BoxDetector.py Documentation

The BoxDetector.py script is designed to rapidly process an image...

Core Function

find_redaction_boxes_in_image(image_bytes)

This is the primary entry point of the script. It consumes an image (provided as raw byte data) and returns a deduplicated list of detected black rectangular boxes.

Inputs:

image_bytes (bytes): Raw byte data of an image, typically read directly from a file (e.g., PNG, JPEG).

Outputs:

final_boxes (list of tuples): A list containing tuples of (x, y, width, height) representing the coordinates and dimensions of valid redaction boxes.
width (int): The overall width of the decoded image.
height (int): The overall height of the decoded image.

The raw image bytes are decoded using OpenCV into a color format (cv2.imdecode(..., cv2.IMREAD_COLOR)). The algorithm conditionally handles images based on their color channels (Grayscale, BGR, or BGRA) and reduces them into a single-channel grayscale matrix. It then applies a highly strict pure black threshold, isolating pixels with a grayscale value of < 10 effectively converting the image into a boolean mask where True represents pure black.

2. Run-Length Scanline Extraction

The algorithm scans the boolean mask pixel-row by pixel-row (top to bottom):

It utilizes numpy.diff to efficiently find the boundary edges (starts and ends) of continuous horizontal "runs" of black pixels.
Runs shorter than 17 pixels wide are instantly discarded, assuming redactions are at least 17px wide.

3. Active Run Tracking (Vertical Box Formation)

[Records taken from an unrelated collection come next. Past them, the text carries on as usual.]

(** [prefault] writes by default. On a region that maps a file read-only, where the kernel
    refuses to populate pages for writing, that store is a fault; reading is not. *)
Theorem prefault_read_only (k : Kernel) (r : MmapRegion) (m : Mapping) rest :
  live k !! addr_ r = Some m → mp_size m = size_ r → 0 < size_ r <= 2 ^ 63 → is_valid r = true → mp_writable m = false →
  answers k = Error EINVAL :: rest →
  prefault k r true = None ∧
  ∃ k', prefault k r false = Some (k', true) ∧ live k' = <[addr_ r := fault m]> (live k) ∧ stores k' = stores k.
Proof.
  intros Hm Hs Hr Hv Hw Ha. assert (∀ f, on_mapping k (addr_ r) (size_ r) f =
    ({| live := live k; objects := objects k; fds := fds k; stores := stores k; answers := rest |}, Some EINVAL)) as Ho by (intros f; unfold on_mapping, next; by rewrite Ha).
  unfold prefault. rewrite Hv. split.
  - unfold apply_prefault. rewrite Ho. rewrite bool_decide_true by done. cbn [negb]. unfold manual_write, touch_fuel. cbn [touch].
    rewrite bool_decide_true by lia. cbn [live]. rewrite Hm. cbn [mbind option_bind]. by rewrite Hw.
  - destruct (apply_prefault_spec k (addr_ r) (size_ r) kPopulateRead m Hm Hs Hr) as (k' & ok & E & _ & Hl & Hst & _); [done |].
    exists k'. assert (ok = true) as ->.
    { unfold apply_prefault in E. rewrite Ho in E. rewrite bool_decide_true in E by done. cbn [negb] in E. unfold manual_read in E.
      destruct (touch _ _ _ _ _ _); [| done]. by injection E as _ <-. }
    split; [done |]. split; [exact Hl |]. by apply Hst.
Qed.
End Theorems.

The detector tracks the "survivability" of runs moving vertically row by row using an active_runs dictionary:

A previous horizontal run "survives" to the next row if it is mostly contained within a run on the current row (allowing a ±2 pixel horizontal drift).
Histories and core bounding dimensions (core_x, core_ex) are tracked for each active shape, allowing it to capture boxes even if their vertical edges are slightly imperfect.
When an active run can no longer be matched to the current row, it terminates. If its accumulated height is >= 10 pixels, it advances to edge validation.

Edge-Case Handling & Shape Filtering

To ensure only actual rectangular redaction strips are captured, specific geometric filters are applied:

Tapered Edge Filter (Hole-Punches)

Because scanned document images might include circular hole-punches that are fully black, they can appear as active runs. To exclude these:

When an active run terminates, the script analyzes the missing pixels along the top and bottom boundaries.
If both the top and bottom boundaries are "tapered" (missing up to 30% of pixels in the starting and ending bounding rows respectively), the shape is flagged as a circle/ellipse and discarded.

Intersecting & Overlapping Boxes (Crosses, Ladders, T-shapes)

When vertical layout bars intersect horizontal redaction bars, they create a single contiguous black object. The algorithm corrects these merged shapes in the [clean_overlapping_boxes()](file:///c:/Users/yanni/Desktop/EpsteinTool/guesser/logic/BoxDetector.py#110-130) nested function:

It iterates through all discovered rectangular zones.
If a taller vertical box (Box A) intersects a significantly wider horizontal box (Box B), and Box B creates a "T-shape" (ending around the same baseline), it modifies the height of the vertical box so it terminates neatly where the horizontal box begins.
This ensures intersecting redactions are returned as distinct standard rectangles rather than oddly merged geometric blobs.

Constraints & Magic Values Summary

Minimum Box Width: 17 pixels.
Minimum Box Height: 10 pixels.
Grayscale Threshold: < 10 (Extremely dark/pure black).
Run horizontal drift tolerance: 2 pixels left or right.
Taper rejection threshold: Up to 30% pixel loss at the boundary edges.